Definition parse_padding (_frame_type : Z) : M Buffer Frame :=
  b ← get;
  length ← padding_loop (read_fuel b) 1;
  mret (FPadding length).

Definition parse_ping (_frame_type : Z) : M Buffer Frame := mret FPing.

Definition ack_below_zero : exn := FrameParseError "ACK range extends below packet number 0".

(** The [for _ in range(range_count)] loop; ranges are appended, so they are
    returned in wire order. *)
Fixpoint ack_ranges_loop (fuel : nat) (count low : Z) : M Buffer (list (Z * Z)) :=
  if count <=? 0 then mret []
  else match fuel with
  | O => raise OutOfFuel
  | S fuel' =>
      gap ← pull_varint;
      length ← pull_varint;
      let high := low - gap - 2 in
      let low := high - length in
      if low <? 0 then raise ack_below_zero
      else rest ← ack_ranges_loop fuel' (count - 1) low; mret ((low, high) :: rest)
  end.

Definition ack_ranges_from (count low : Z) : M Buffer (list (Z * Z)) :=
  b ← get; ack_ranges_loop (read_fuel b) count low.

Definition parse_ack (frame_type : Z) : M Buffer Frame :=
  largest ← pull_varint;
  delay ← pull_varint;
  range_count ← pull_varint;
  first_range ← pull_varint;
  let low := largest - first_range in
  if low <? 0 then raise ack_below_zero
  else
    rest ← ack_ranges_from range_count low;
    let ranges := (low, largest) :: rest in
    if frame_type =? ACK_ECN_TYPE then
      e0 ← pull_varint; e1 ← pull_varint; c ← pull_varint;
      mret (FAck (mkAck largest delay ranges (Some (mkEcnCounts e0 e1 c))))
    else mret (FAck (mkAck largest delay ranges None)).

Definition parse_reset_stream (_frame_type : Z) : M Buffer Frame :=
  stream_id ← pull_varint; error_code ← pull_varint; final_size ← pull_varint;
  mret (FResetStream (mkResetStream stream_id error_code final_size)).

Definition parse_stop_sending (_frame_type : Z) : M Buffer Frame :=
  stream_id ← pull_varint; error_code ← pull_varint; mret (FStopSending stream_id error_code).

(** [buf.pull_bytes(buf.pull_varint())]. *)
Definition pull_with_length : M Buffer bytes := n ← pull_varint; pull_bytes n.

(** [buf.pull_bytes(buf.remaining)]. *)
Definition pull_rest : M Buffer bytes := b ← get; pull_bytes (remaining b).

Definition parse_crypto (_frame_type : Z) : M Buffer Frame :=
  offset ← pull_varint; data ← pull_with_length; mret (FCrypto (mkCrypto offset data)).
#####
* Directions for this task
Every line in the material must be repeated verbatim.

* Reply
Definition parse_padding (_frame_type : Z) : M Buffer Frame :=
  b ← get;
  length ← padding_loop (read_fuel b) 1;
  mret (FPadding length).

Definition parse_ping (_frame_type : Z) : M Buffer Frame := mret FPing.

Definition ack_below_zero : exn := FrameParseError "ACK range extends below packet number 0".

(** The [for _ in range(range_count)] loop; ranges are appended, so they are
    returned in wire order. *)
Fixpoint ack_ranges_loop (fuel : nat) (count low : Z) : M Buffer (list (Z * Z)) :=
  if count <=? 0 then mret []
  else match fuel with
  | O => raise OutOfFuel
  | S fuel' =>
      gap ← pull_varint;
      length ← pull_varint;
      let high := low - gap - 2 in
      let low := high - length in
      if low <? 0 then raise ack_below_zero
      else rest ← ack_ranges_loop fuel' (count - 1) low; mret ((low, high) :: rest)
  end.

Definition ack_ranges_from (count low : Z) : M Buffer (list (Z * Z)) :=
  b ← get; ack_ranges_loop (read_fuel b) count low.

Definition parse_ack (frame_type : Z) : M Buffer Frame :=
  largest ← pull_varint;
  delay ← pull_varint;
  range_count ← pull_varint;
  first_range ← pull_varint;
  let low := largest - first_range in
  if low <? 0 then raise ack_below_zero
  else
    rest ← ack_ranges_from range_count low;
    let ranges := (low, largest) :: rest in
    if frame_type =? ACK_ECN_TYPE then
      e0 ← pull_varint; e1 ← pull_varint; c ← pull_varint;
      mret (FAck (mkAck largest delay ranges (Some (mkEcnCounts e0 e1 c))))
    else mret (FAck (mkAck largest delay ranges None)).

Definition parse_reset_stream (_frame_type : Z) : M Buffer Frame :=
  stream_id ← pull_varint; error_code ← pull_varint; final_size ← pull_varint;
  mret (FResetStream (mkResetStream stream_id error_code final_size)).

Definition parse_stop_sending (_frame_type : Z) : M Buffer Frame :=
  stream_id ← pull_varint; error_code ← pull_varint; mret (FStopSending stream_id error_code).

(** [buf.pull_bytes(buf.pull_varint())]. *)
Definition pull_with_length : M Buffer bytes := n ← pull_varint; pull_bytes n.

(** [buf.pull_bytes(buf.remaining)]. *)
Definition pull_rest : M Buffer bytes := b ← get; pull_bytes (remaining b).

Definition parse_crypto (_frame_type : Z) : M Buffer Frame :=
  offset ← pull_varint; data ← pull_with_length; mret (FCrypto (mkCrypto offset data)).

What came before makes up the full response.